President Michel Aoun will reportedly urge the Prime Minister-designate Saad Hariri to meet with the six Hezbollah-backed Sunni MPs in a bid to reach a compromise on their representation that will eventually clear the way for a national unity government, according to Lebanese media
Aoun previously rejected Hezbollah’s demand which called for representation of the six MPs in the next government but after launching earlier this week his initiative to resolve the monthslong Cabinet formation crisis, he appears to be caving in to Hezbollahs’ demand
Aoun’s initiative coincided with a report released this week by Moody’s Investors Service that changed the outlook from stable to negative on the government of Lebanon’s issuer ratings, and affirmed the ratings at B3.
Hariri has rejected the MPs’ demand for representation and also rebuffed their request to meet with him to discuss the issue.
Meanwhile, a senior Future Movement official praised Aoun’s initiative, but said Hariri would not bow to pressure from Hezbollah and the six MPs.

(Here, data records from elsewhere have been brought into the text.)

(* ===== verification/Replication.v ===== *)
(** * Replication converges

    A leader and one follower of the same term exchange complete heartbeat
    rounds ([heartbeat_args], [AppendEntries], [heartbeat_reply]: no call
    lost or timed out).  Whatever its log was, after at most
    [len(follower log) + 1] rounds the follower holds the leader's log, and
    the leader's [nextIndex]/[matchIndex] say so.

    The logs are assumed free of duplicated batches ([log_exact]) and to obey
    Raft's log-matching property; [nextIndex] is as a fresh leader sets it,
    or what the follower's last reply reported. *)

From S2P Require Import Prelude Timer Gob Persister Raft Entry.

(** Entries of equal index and term in two logs have equal predecessors. *)
Definition log_match (l k : list LogEntry) : Prop :=
  forall i e f, l !! i = Some e -> k !! i = Some f -> e_Term e = e_Term f ->
    take (S i) l = take (S i) k.

Section Replication.
Context `{GobCodec}.
Variables (server rnd : Z).

(** One complete round trip of [SendHeartbeat(server)]. *)
Definition round (L F : Raft) : option (Raft * Raft) :=
  '(L, oargs) ← heartbeat_args server rnd L;
  match oargs with
  | None => Some (L, F)
  | Some args =>
      '(F, reply) ← AppendEntries args rnd F;
      L ← heartbeat_reply server args reply rnd L;
      Some (L, F)
  end.

Fixpoint rounds (k : nat) (L F : Raft) : option (Raft * Raft) :=
  match k with
  | O => Some (L, F)
  | S k => '(L, F) ← round L F; rounds k L F
  end.

(** The leader and the follower before a round. *)
Record synced (next : Z) (L F : Raft) : Prop := {
  sy_server : 0 <= server < zlen (nextIndex L) /\ 0 <= server < zlen (matchIndex L);
  sy_other : me L <> server;
  sy_term : term L = term F;
  sy_exact : log_exact (logEntries L) /\ log_exact (logEntries F);
  sy_match : log_match (logEntries L) (logEntries F);
  sy_next : zidx (nextIndex L) server = Some next;
  sy_range : next = zlen (logEntries F) \/ zlen (logEntries L) <= next;
}.

(** The follower holds the leader's log, and the leader knows. *)
Definition replicated (L F : Raft) : Prop :=
  logEntries L `prefix_of` logEntries F /\
  zidx (nextIndex L) server = Some (zlen (logEntries F)) /\
  zidx (matchIndex L) server = Some (zlen (logEntries F) - 1).

Definition still_to_do (next : Z) (L F : Raft) : nat :=
  length (logEntries F) + (if decide (next < zlen (logEntries L)) then 0 else 1).

Lemma log_exact_lens l : log_exact l -> 1 <= zlen l.
Proof. intros He. by apply log_shape_len, log_exact_shape. Qed.

Lemma log_match_take l k n : log_match l k -> log_match l (take n k).
Proof.
  intros Hm i e f He [Hf Hi]%lookup_take_Some Ht.
  rewrite take_take, Nat.min_l by lia. eauto.
Qed.

Lemma log_match_refl l : log_match l l.
Proof. intros i e f He Hf _. done. Qed.

Lemma zidx_prefix (l k : list LogEntry) i x y :
  zidx l i = Some x -> zidx k i = Some y -> l `prefix_of` k -> x = y.
Proof.
  intros [Hi Hx]%zidx_Some [_ Hy]%zidx_Some Hp.
  pose proof (prefix_lookup_Some _ _ _ _ Hx Hp). congruence.
Qed.

(** Equal terms at position [p] make the logs agree up to [p]; position 0 is
    the placeholder in both. *)
Lemma log_match_upto l k p :
  log_exact l -> log_exact k -> log_match l k -> 0 <= p < zlen l -> p < zlen k ->
  (0 < p -> exists e f, zidx l p = Some e /\ zidx k p = Some f /\ e_Term e = e_Term f) ->
  take (Z.to_nat (p + 1)) l = take (Z.to_nat (p + 1)) k.
Proof.
  intros [Hl0 _] [Hk0 _] Hm Hp Hpk Hterm. replace (Z.to_nat (p + 1)) with (S (Z.to_nat p)) by lia.
  destruct (decide (p = 0)) as [->|Hne]; [by eapply Hm|].
  destruct Hterm as (e & f & He & Hf & Ht); [lia|].
  apply zidx_Some in He as [_ He], Hf as [_ Hf]. by eapply Hm.
Qed.

(** What the leader sends in a synchronised state. *)
Lemma synced_args next L F :
  synced next L F ->
  exists prev t es,
    heartbeat_args server rnd L =
      Some (L, Some (mkAppendArgs (term L) (me L) prev t es (commitIndex L))) /\
    args_ok (mkAppendArgs (term L) (me L) prev t es (commitIndex L)) /\
    (exists p, zidx (logEntries L) prev = Some p /\ t = e_Term p) /\
    ((zlen (logEntries L) <= next /\ prev = zlen (logEntries L) - 1 /\ es = []) \/
     (next < zlen (logEntries L) /\ next = zlen (logEntries F) /\ prev = next - 1 /\
      es = drop (Z.to_nat next) (logEntries L))).
Proof.
  intros [Hsrv Hother Hterm [HL HF] Hm Hn Hr].
  pose proof (log_exact_lens _ HL). pose proof (log_exact_lens _ HF).
  pose proof (log_exact_last _ HL) as Hlast.
  destruct (getAppendLogs_spec server next L) as (prev & t & es & Hg & Hp & Hes & Hcase);
    [by apply log_exact_shape|done|lia|].
  exists prev, t, es. split_and!.
  - unfold heartbeat_args. destruct (Z.eqb_spec (me L) server); [done|]. rewrite Hg. done.
  - split; simpl; [lia|done].
  - destruct Hcase as [(? & -> & [= -> ->])|(_ & _ & _ & _ & p & ? & ?)]; [|by eauto].
    unfold lastLogTermIndex in *. destruct (last (logEntries L)) as [e|] eqn:He; simpl in *.
    + exists e. split; [|done]. rewrite Hlast. by apply last_zidx.
    + apply last_None in He. rewrite He in H0. done.
  - destruct Hcase as [(? & -> & [= -> ->])|(? & -> & -> & _)]; [left|right]; split_and!; try done; lia.
Qed.

(** The follower's answer, with its log and position afterwards. *)
Lemma synced_reply next L F prev t es F' reply :
  synced next L F ->
  let args := mkAppendArgs (term L) (me L) prev t es (commitIndex L) in
  (exists p, zidx (logEntries L) prev = Some p /\ t = e_Term p) ->
  ((zlen (logEntries L) <= next /\ prev = zlen (logEntries L) - 1 /\ es = []) \/
   (next < zlen (logEntries L) /\ next = zlen (logEntries F) /\ prev = next - 1 /\
    es = drop (Z.to_nat next) (logEntries L))) ->
  append_outcome args F F' reply ->
  ar_Term reply = 0 /\ ar_NextIndex reply = zlen (logEntries F') /\
  term F' = term F /\
  (logEntries L `prefix_of` logEntries F' /\
   (logEntries F' = logEntries F \/ logEntries F' = logEntries L) \/
   (zlen (logEntries F') < zlen (logEntries L) /\ ~ logEntries L `prefix_of` logEntries F /\
    exists k, (0 < k)%nat /\ logEntries F' = take k (logEntries F) /\
      (next < zlen (logEntries L) -> zlen (logEntries F') < zlen (logEntries F)))).
Proof.
  intros [Hsrv Hother Hterm [HL HF] Hm Hn Hr] args (p & Hp & ->) Hcase Hout.
  pose proof (log_exact_lens _ HL). pose proof (log_exact_lens _ HF).
  destruct Hout as [Hlt|Hlt|_ Ht _ _ Href|_ Ht _ Hprev _ Hlog _]; simpl in *; [lia..| |].
  - split_and!; [done..|]. right. destruct Href as [old Hpos Ho Hne|j e old He Ho Hi1 Hne|Hmiss]; simpl in *.
    + pose proof (zidx_prefix _ _ _ _ _ Hp Ho) as Hnp.
      apply zidx_Some in Ho as [Ho _]. apply zidx_Some in Hp as [Hp _]. rewrite zlen_take.
      split; [lia|]. split; [intros Hpre; destruct Hne; by rewrite (Hnp Hpre)|].
      exists (Z.to_nat prev). split_and!; [lia|done|]. lia.
    + exfalso. destruct Hcase as [(_ & _ & ->)|(? & Hnf & -> & ->)]; [by rewrite lookup_nil in He|].
      apply zidx_Some in Ho as [Ho _]. rewrite lookup_drop in He.
      destruct HL as [_ HLi]. rewrite (HLi _ _ He) in Ho. lia.
    + destruct Hcase as [(? & -> & ->)|(? & Hnf & -> & ->)]; [|lia]. split; [lia|].
      split; [intros Hpre%prefix_length; unfold zlen in *; lia|].
      exists (length (logEntries F)). rewrite firstn_all. unfold zlen in *. split_and!; [lia|done|lia].
  - split_and!; [done..|]. left. destruct Hprev as [Hlt Hmp]. simpl in *.
    assert (Htake : take (Z.to_nat (prev + 1)) (logEntries L) = take (Z.to_nat (prev + 1)) (logEntries F)).
    { apply zidx_Some in Hp as [Hp Hp']. apply log_match_upto; try done. intros Hpos.
      destruct (Hmp Hpos) as (old & Ho & Hot). exists p, old. split_and!; [by apply zidx_Some|done|done]. }
    rewrite Hlog. destruct Hcase as [(? & -> & ->)|(? & Hnf & -> & ->)].
    + rewrite app_nil_r. split; [|by left]. replace (zlen (logEntries L) - 1 + 1) with (zlen (logEntries L)) in Htake by lia.
      unfold zlen in Htake. rewrite Nat2Z.id, firstn_all in Htake. rewrite Htake.
      exists (drop (length (logEntries L)) (logEntries F)). by rewrite take_drop.
    + replace (next - 1 + 1) with next in Htake by lia. subst next. unfold zlen in *.
      rewrite Nat2Z.id in *. rewrite firstn_all in Htake.
      assert (Hall : logEntries F ++ drop (length (logEntries F)) (logEntries L) = logEntries L)
        by (rewrite <-Htake at 1; apply take_drop).
      rewrite Hall. split; [done|by right].
Qed.

Lemma synced_exact_after next L F F' :
  synced next L F ->
  (logEntries F' = logEntries F \/ logEntries F' = logEntries L \/
   exists k, (0 < k)%nat /\ logEntries F' = take k (logEntries F)) ->
  log_exact (logEntries F') /\ log_match (logEntries L) (logEntries F').
Proof.
  intros [_ _ _ [HL HF] Hm _ _] [->|[->|(k & Hk & ->)]]; [done| |].
  - split; [done|apply log_match_refl].
  - split; [by apply log_exact_take|by apply log_match_take].
Qed.

(** One round: the follower catches up, or less remains to be done; once it
    has caught up it stays so. *)
Lemma round_step next L F :
  0 <= term L -> synced next L F ->
  exists L' F', round L F = Some (L', F') /\
    logEntries L' = logEntries L /\ term L' = term L /\ role L' = role L /\
    synced (zlen (logEntries F')) L' F' /\
    zidx (matchIndex L') server = Some (zlen (logEntries F') - 1) /\
    (logEntries L `prefix_of` logEntries F' \/
     ~ logEntries L `prefix_of` logEntries F /\
     (still_to_do (zlen (logEntries F')) L' F' < still_to_do next L F)%nat).
Proof.
  intros Hpos Hs. pose proof Hs as [[Hsn Hsm] Hother Hterm [HL HF] Hm Hn Hr].
  destruct (synced_args next L F Hs) as (prev & t & es & Ha & Hok & Hp & Hcase).
  destruct (AppendEntries_spec (mkAppendArgs (term L) (me L) prev t es (commitIndex L)) rnd F)
    as (F' & reply & HF' & Hfr & Hout); [by apply log_exact_shape|done|].
  pose proof (append_outcome_shape _ _ _ _ (log_exact_shape _ HF) Hok Hout) as Hsh%log_shape_len.
  destruct (synced_reply next L F prev t es F' reply Hs Hp Hcase Hout) as (Hrt & Hrn & Htf & Hfin).
  destruct (heartbeat_reply_spec server (mkAppendArgs (term L) (me L) prev t es (commitIndex L))
              reply rnd L Hsn Hsm ltac:(lia)) as (L' & HL' & Hhf & Hres).
  destruct Hhf as (_ & Hme & _ & _ & _ & Hlog & _ & _).
  destruct Hres as [(? & _)|(_ & Ht' & Hr' & [(? & _)|(_ & Hni & Hmi)] & _)]; [lia|lia|].
  assert (Hz : forall (l : list Z) x, 0 <= server < zlen l -> zidx (<[Z.to_nat server := x]> l) server = Some x).
  { intros l x Hl. apply zidx_Some. rewrite zlen_insert. split; [done|].
    apply list_lookup_insert_eq. unfold zlen in Hl. lia. }
  assert (HF2 : log_exact (logEntries F') /\ log_match (logEntries L) (logEntries F')).
  { eapply synced_exact_after; [done|].
    destruct Hfin as [[_ [?|?]]|(_ & _ & k & ? & ? & _)]; eauto 6. }
  exists L', F'. unfold round. rewrite Ha. cbn [mbind option_bind]. rewrite HF'. cbn [mbind option_bind].
  rewrite HL'. do 4 (split; [done|]). split_and!.
  - destruct HF2.
    constructor; rewrite ?Hni, ?Hmi, ?Hrn, ?zlen_insert, ?Hz, ?Hlog, ?Hme; try done; [congruence|by left].
  - by rewrite Hmi, Hrn, Hz.
  - destruct Hfin as [[? _]|(Hlt & Hnp & k & Hk & Htk & Hdec)]; [by left|]. right. split; [done|].
    unfold still_to_do. rewrite Hlog, decide_True by lia.
    assert (Hle : (length (logEntries F') <= length (logEntries F))%nat) by (rewrite Htk, length_take; lia).
    destruct (decide (next < zlen (logEntries L))) as [Hd|]; [|lia].
    specialize (Hdec Hd). unfold zlen in Hdec. lia.
Qed.

(** Rounds after the follower has caught up. *)
Lemma rounds_stable k L F :
  0 <= term L -> synced (zlen (logEntries F)) L F -> replicated L F ->
  exists L' F', rounds k L F = Some (L', F') /\ logEntries L' = logEntries L /\
    term L' = term L /\ role L' = role L /\ replicated L' F'.
Proof.
  revert L F. induction k as [|k IH]; intros L F Hpos Hs Hrep; [by eauto 10|].
  destruct (round_step _ L F Hpos Hs) as (L1 & F1 & Hr & Hlog & Ht & Hro & Hs1 & Hmi & Hor).
  destruct Hor as [Hp|[Hn _]]; [|by destruct Hrep].
  destruct (IH L1 F1) as (L' & F' & Hrs & ? & ? & ? & ?); [lia|done| |].
  { split; [by rewrite Hlog|]. split; [apply Hs1|done]. }
  exists L', F'. simpl. rewrite Hr. cbn [mbind option_bind]. split_and!; try done; congruence.
Qed.

(** Enough rounds replicate the leader's log. *)
Lemma rounds_converge k next L F :
  0 <= term L -> synced next L F -> (still_to_do next L F <= k)%nat ->
  exists L' F', rounds k L F = Some (L', F') /\ logEntries L' = logEntries L /\
    term L' = term L /\ role L' = role L /\ replicated L' F'.
Proof.
  revert next L F. induction k as [|k IH]; intros next L F Hpos Hs Hk.
  { pose proof Hs as [_ _ _ [_ HF%log_exact_lens] _ _ _]. unfold still_to_do, zlen in *. lia. }
  destruct (round_step _ L F Hpos Hs) as (L1 & F1 & Hr & Hlog & Ht & Hro & Hs1 & Hmi & Hor).
  assert (Hrest : exists L' F', rounds k L1 F1 = Some (L', F') /\ logEntries L' = logEntries L1 /\
    term L' = term L1 /\ role L' = role L1 /\ replicated L' F').
  { destruct Hor as [Hp|[_ Hlt]].
    - apply rounds_stable; [lia|done|]. split; [by rewrite Hlog|]. split; [apply Hs1|done].
    - eapply IH; [lia|done|lia]. }
  destruct Hrest as (L' & F' & Hrs & ? & ? & ? & ?).
  exists L', F'. simpl. rewrite Hr. cbn [mbind option_bind]. split_and!; try done; congruence.
Qed.

End Replication.
Lemma good_vote_req i m args rnd nd :
  node_ok i nd -> msg_ok m -> m_dst m = i -> m_body m = PVoteReq args ->
  good i (local_deliver i m rnd nd).
Proof.
  intros Hok (Hsrc & Hdst & _) <- Hb. pose proof Hok as [Hr Hl Ht Hn]. unfold local_deliver. rewrite Hb.
  apply good_guard. intros Hfree%is_free_lock.
  destruct (RequestVote_spec args rnd (raft nd)) as (rf' & -> & Hsl & Htm & Hv & Hro & Hps & Htim).
  simpl. split; [|by repeat constructor].
  rewrite <-set_lock_None_id by done. apply node_ok_persisted; try done; try by left.
  - eapply raft_ok_same_log; [done|done| |by apply Htim, Hr]. rewrite Htm. unfold vote_term.
    pose proof (ro_term _ _ Hr). lia.
  - split_and?. destruct Hsl as (_&_&_&_&_&_&Hni&_). done.
  - rewrite Hro. unfold vote_role. by destruct (_ || _).
Qed.

Lemma good_app_req i m args rnd nd :
  node_ok i nd -> msg_ok m -> m_dst m = i -> m_body m = PAppReq args ->
  good i (local_deliver i m rnd nd).
Proof.
  intros Hok (Hsrc & Hdst & Hbody) <- Hb. pose proof Hok as [Hr Hl Ht Hn]. unfold local_deliver.
  rewrite Hb in *. apply good_guard. intros Hfree%is_free_lock.
  destruct (AppendEntries_spec args rnd (raft nd) (ro_log _ _ Hr) Hbody)
    as (rf' & reply & -> & (F1&F2&F3&F4&F5&F6&F7&F8&F9) & Hout).
  pose proof (append_outcome_shape _ _ _ _ (ro_log _ _ Hr) Hbody Hout) as Hsh.
  pose proof (ro_term _ _ Hr). simpl. split.
  - rewrite <-set_lock_None_id by done. apply node_ok_persisted; try done; try by left.
    + eapply raft_ok_frame; try done; rewrite ?F6, ?F7; try apply Hr.
      destruct Hout as [? -> ? ? ?|? Hp ? ?|? -> ? ? ?|? -> ? ? ? ? ?]; try lia.
      unfold pstate in Hp. simplify_eq. congruence.
    + destruct Hout as [? ? -> ? ?|? ? -> ?|? ? -> ? ?|? ? -> ? ? ? ?]; done.
  - repeat constructor; simpl; [done|done|]. destruct Hout; simpl; try lia; apply zlen_nonneg.
Qed.

Lemma good_vote_rep i m reply rnd nd :
  node_ok i nd -> m_body m = PVoteRep reply -> good i (local_deliver i m rnd nd).
Proof.
  intros Hok Hb. pose proof Hok as [Hr Hl Ht Hn]. unfold local_deliver. rewrite Hb.
  destruct (lock nd) as [[id args vc w vs|? ? ?]|] eqn:Hlk; try by (split; [done|constructor]).
  case_bool_decide as Hcond; [|by (split; [done|constructor])]. destruct Hcond as [-> Hw].
  unfold lock_ok in Hl. rewrite Hlk in Hl. destruct Hl as (L1&L0&L2&L3&L4&L5&L6&L7&L8).
  destruct (election_reply_spec args reply rnd (raft nd) vc) as (rf' & -> & Hsl & Hv & Hps & Htim & Hor).
  assert (Htm : va_Term args <= term rf') by (destruct Hor as [[? ->]|(? & -> & ?)]; lia).
  assert (Hro : role rf' <> Leader) by (destruct Hor as [[? ->]|(? & ? & ->)]; done).
  simpl. split; [|constructor]. constructor; [| |done|].
  - node_simpl. eapply raft_ok_same_log; [done|done|lia|by apply Htim, Hr].
  - unfold lock_ok. node_simpl. rewrite Hps.
    assert (Hsplit : NoDup ((if vr_VoteGranted reply then m_src m :: vs else vs) ++ filter (fun j => j <> m_src m) w) /\
      (forall v, v ∈ (if vr_VoteGranted reply then m_src m :: vs else vs) ++ filter (fun j => j <> m_src m) w ->
         v ∈ vs ++ w)).
    { by apply move_voter. }
    destruct Hsplit as [Hnd Hsub]. destruct Hsl as (_&_&_&Hlog&_).
    split_and!; try done; [by rewrite Hlog|by eauto|].
    destruct (vr_VoteGranted reply); rewrite ?zlen_cons; lia.
  - node_simpl. destruct Hsl as (_&_&_&_&_&_&->&_). intros Hb'. apply Hn.
    unfold may_beat in *. node_simpl. naive_solver.
Qed.

Lemma good_app_rep i m reply rnd nd :
  node_ok i nd -> msg_ok m -> m_body m = PAppRep reply -> good i (local_deliver i m rnd nd).
Proof.
  intros Hok (_ & _ & Hbody) Hb. unfold local_deliver. rewrite Hb in *.
  destruct (lock nd) as [[? ? ? ? ?|id s args]|] eqn:Hlk; try by (split; [done|constructor]).
  case_bool_decide; [|by (split; [done|constructor])]. by eapply good_heartbeat_reply.
Qed.

Lemma good_deliver i m rnd nd :
  node_ok i nd -> msg_ok m -> m_dst m = i -> good i (local_deliver i m rnd nd).
Proof.
  intros Hok Hm Hi. destruct (m_body m) eqn:Hb.
  - by eapply good_vote_req.
  - by eapply good_vote_rep.
  - by eapply good_app_req.
  - by eapply good_app_rep.
Qed.

Lemma good_start i id k nd : node_ok i nd -> good i (local n i id (LStart k) nd).
Proof.
  intros Hok. pose proof Hok as [Hr Hl Ht Hn]. simpl.
  apply good_guard. intros Hfree%is_free_lock. apply good_enabled. intros [[cmd tm] isl] _.
  destruct isl.
  - rewrite Start_locked_leader.
    2:{ destruct (raft_ok_idx i _ i Hr (ro_in _ _ Hr)). rewrite (ro_me _ _ Hr). done. }
    cbn zeta. cbn [mbind Outcome_bind run good]. split; [|constructor]. node_simpl.
    constructor; [| |done|done].
    + pose proof (log_shape_last _ (ro_log _ _ Hr)). destruct Hr.
      constructor; try done; simpl; [|by rewrite length_insert].
      apply log_shape_app; [done|]. intros [|j] e He; simplify_eq/=. lia.
    + unfold lock_ok. node_simpl. rewrite Hfree. by apply saved_persist_data.
  - rewrite Start_locked_follower. split; [|constructor]. by constructor.
Qed.

Lemma good_start_read i id cmd nd : node_ok i nd -> good i (local n i id (LStartRead cmd) nd).
Proof.
  intros [Hr Hl Ht Hn]. simpl. apply good_guard. intros _. split; [|constructor]. by constructor.
Qed.

Lemma good_crash i id rnd nd : node_ok i nd -> good i (local n i id (LCrash rnd) nd).
Proof.
  intros [Hr Hl Ht Hn]. split; [|constructor]. apply node_ok_fresh; [apply Hr|..]; rewrite saved_restart.
  - unfold lock_ok in Hl. destruct (lock nd) as [[? ? ? ? ?|? ? ?]|].
    + destruct Hl as (-> & _). apply Hr.
    + destruct Hl as (-> & _). apply Hr.
    + rewrite Hl. apply Hr.
  - unfold lock_ok in Hl. destruct (lock nd) as [[? ? ? ? ?|? ? ?]|].
    + by destruct Hl as (_ & ? & _).
    + destruct Hl as (-> & _). apply Hr.
    + rewrite Hl. apply Hr.
Qed.

(** The apply loop keeps the invariant; it panics only if [commitIndex] has
    run past the end of the log. *)
Lemma apply_ok i nd rf :
  node_ok i nd -> is_free nd = true -> applyLoop (raft nd) = Some rf -> node_ok i (set_raft rf nd).
Proof.
  intros [Hr Hl Ht Hn] Hfree%is_free_lock Ha.
  pose proof (applyLoop_in_order _ _ Ha (ro_applied _ _ Hr)) as Hord.
  unfold lock_ok in Hl. rewrite Hfree in Hl.
  assert (Hk : exists la ch, rf = set_applyCh ch (set_lastApplied la (raft nd))).
  { unfold applyLoop in Ha. destruct (_ <? _).
    - simpl in Ha. destruct (zidx _ _); simplify_eq/=. eauto.
    - injection Ha as <-. exists (lastApplied (raft nd)), (applyCh (raft nd)). by destruct (raft nd). }
  destruct Hk as (la & ch & ->). constructor; [|by unfold lock_ok; node_simpl; rewrite Hfree|done|done].
  destruct Hr. by constructor.
Qed.

Definition is_apply (ev : LocalEvent) : bool := match ev with LApply => true | _ => false end.

(** Every local step but the apply loop. *)
Lemma good_local i id ev nd :
  node_ok i nd -> (forall m rnd, ev = LDeliver m rnd -> msg_ok m /\ m_dst m = i) -> is_apply ev = false ->
  good i (local n i id ev nd).
Proof.
  intros Hok Hm Hne. destruct ev; try done.
  - by apply good_timer.
  - by apply good_election.
  - by apply good_election_end.
  - by apply good_election_failed.
  - by apply good_election_won.
  - by apply good_beat_tick.
  - by apply good_beat_e.
  - by apply good_beat_h.
  - by apply good_call_fail.
  - destruct (Hm m rnd eq_refl). by apply good_deliver.
  - by apply good_start_read.
  - by apply good_start.
  - by apply good_crash.
Qed.
Lemma nsaved_free i nd : node_ok n i nd -> lock nd = None -> nsaved nd = pstate (raft nd).
Proof. intros Hok. eapply lock_ok_free, no_lock, Hok. Qed.

Lemma nsaved_beat i nd id s a :
  node_ok n i nd -> lock nd = Some (OpHeartbeat id s a) -> nsaved nd = pstate (raft nd) /\ (s < n)%nat.
Proof. intros Hok Hf. pose proof (no_lock _ _ _ Hok) as Hl. unfold lock_ok in Hl. by rewrite Hf in Hl. Qed.

Ltac step_inv Hl :=
  repeat match type of Hl with
  | (_ ← guard_step ?b; _) = Ok _ => let E := fresh "Hguard" in destruct b eqn:E; [|done]; cbn [guard_step mbind Outcome_bind] in Hl
  | (_ ← enabled ?o; _) = Ok _ => let E := fresh "Hen" in destruct o eqn:E; [|done]; cbn [enabled mbind Outcome_bind] in Hl
  end.

(** [RequestVote] against stable storage. *)
Lemma votes_RequestVote i m args rnd nd eff :
  node_ok n i nd -> msg_ok n m -> m_body m = PVoteReq args ->
  local_deliver i m rnd nd = Ok eff -> votes_effect i nd eff.
Proof.
  intros Hok (Hsrc & _ & Hbody) Hb Hl. unfold local_deliver in Hl. rewrite Hb in Hl, Hbody. simpl in Hbody.
  step_inv Hl. apply is_free_lock in Hguard. pose proof (nsaved_free _ _ Hok Hguard) as Hsv.
  destruct (RequestVote_spec args rnd (raft nd)) as (rf' & Hrv & _ & Htm & Hv & _ & Hps & _).
  rewrite Hrv in Hl. simpl in Hl. injection Hl as <-.
  unfold vote_term, vote_votedFor in *. split; node_simpl.
  - apply saved_le_persist; [done|done|]. node_simpl. rewrite Htm, Hv.
    unfold grants. destruct (Z.ltb_spec (term (raft nd)) (va_Term args)); [lia|]. right. split; [lia|].
    destruct (_ && _)%bool eqn:Hg; [|by left]. bool_to_prop. destruct H2 as [?|?]; [done|].
    bool_to_prop. destruct H3; bool_to_prop; auto.
  - destruct (grants args (raft nd)) eqn:Hg; [|constructor]. constructor; [|constructor]. left. split; [|done].
    unfold grant_saved, nsaved. node_simpl. rewrite (saved_persist_data _ _ Hps).
    exists (m_src m). unfold pstate. simpl. rewrite Htm, Hv, Hbody, Nat2Z.id.
    split_and!; [|done|done]. f_equal. f_equal. unfold grants in Hg. bool_to_prop.
    destruct H1; bool_to_prop; lia.
Qed.

Lemma votes_AppendEntries i m args rnd nd eff :
  node_ok n i nd -> msg_ok n m -> m_body m = PAppReq args ->
  local_deliver i m rnd nd = Ok eff -> votes_effect i nd eff.
Proof.
  intros Hok (_ & _ & Hbody) Hb Hl. unfold local_deliver in Hl. rewrite Hb in Hl, Hbody.
  step_inv Hl. apply is_free_lock in Hguard. pose proof (nsaved_free _ _ Hok Hguard) as Hsv.
  destruct (AppendEntries_spec args rnd (raft nd) (ro_log _ _ _ (no_raft _ _ _ Hok)) Hbody)
    as (rf' & reply & Hap & (_&_&_&Hv&_&_&_&Hps&_) & Hout).
  rewrite Hap in Hl. simpl in Hl. injection Hl as <-.
  split; [|constructor]. apply saved_le_persist; [done|done|]. node_simpl. rewrite Hv.
  destruct Hout as [? -> ? ? ?|? Hp ? ?|? -> ? ? ?|? -> ? ? ? ? ?]; auto.
  unfold pstate in Hp. injection Hp as -> _ _. auto.
Qed.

“Prime Minister Hariri is being asked to submit to the will of Hezbollah and the parliamentary group [six MPs] that represents Hezbollah.
“This is not going to happen, not today, not tomorrow and not in 100 years,” Ahmad Hariri, secretary-general of the Future Movement, said in a speech at the launch of the media “Spot News” network in the northern city of Tripoli. He said Hezbollah had “fabricated the problem and they should solve it,” adding that the premier-designate would not go along with a government whose characteristics were set by Hezbollah.
“[Hariri’s] government [lineup] is ready and it is known to the president and the Parliament speaker and to all those concerned. Any other rhetoric is useless,” Ahmad Hariri said.
Berri angry , says country falling apart
Speaker Nabih Berri was reportedly “betting on the success of Aoun’s initiative but was annoyed when he heard that the initiative “hit a brick a wall,” al-Joumhouria daily. reported s on Saturday.
“Lack of responsiveness to the efforts of President Michel Aoun had a negative impact on Berri who expressed his obvious indignation,” said the daily.
“In this situation, I can’t but be more upset to the point of anger. The situation is intolerable. The country is falling apart and many are watching this fall. Unfortunately, speech is no longer useful, because there is no one to hear,” angry Berri was quoted as telling the newspaper.
What annoys me the most is the fact that we were on the verge of finding a solution, but they pushed it away for reasons i have no knowledge of,” stressed the Speaker, urging political parties away from provocations
Caretaker Finance Minister Ali Hasan Khalil , a close ally of Berri said in a statement that Moody’s negative outlook should induce all Lebanese parties to form the Cabinet quickly and proceed with reforms to restore confidence, diminish risks and reduce the budget deficit.
Like Aoun , Berri is another close ally of Hezbollah
Hariri said on Thursday in London that he hoped a new national unity government would be formed by the end of the year after seven months of wrangling over the allocation of ministerial posts.
Hariri, who was speaking at Chatham House , said negotiations on the formation of the new government were in “the last 100 meters” and that “hopefully we should form it before the end of the year”.
“I think the pressure that we have from the economic crisis … is pushing more and more people to form the government,” Hariri said.
“I believe that most of the obstacles were resolved. There is still one obstacle and I am sure that we are able to resolve it,” Hariri said.
One solution for the obstacle is for Aoun to nominate one of the Hezbollah-backed Sunnis, or a figure acceptable to them, among a group of ministers named by the president, but Hezbollah reportedly is not happy about this solution either because the president will be represented by 11 ministers in the cabinet which will give him the right to veto any decision.
Hezbollah is the only party that has not given Hariri the list of its candidates for the upcoming cabinet
Heavily indebted and with a stagnant economy, Lebanon desperately needs a new government to implement economic reforms to put its public finances on a more sustainable footing and unlock foreign aid.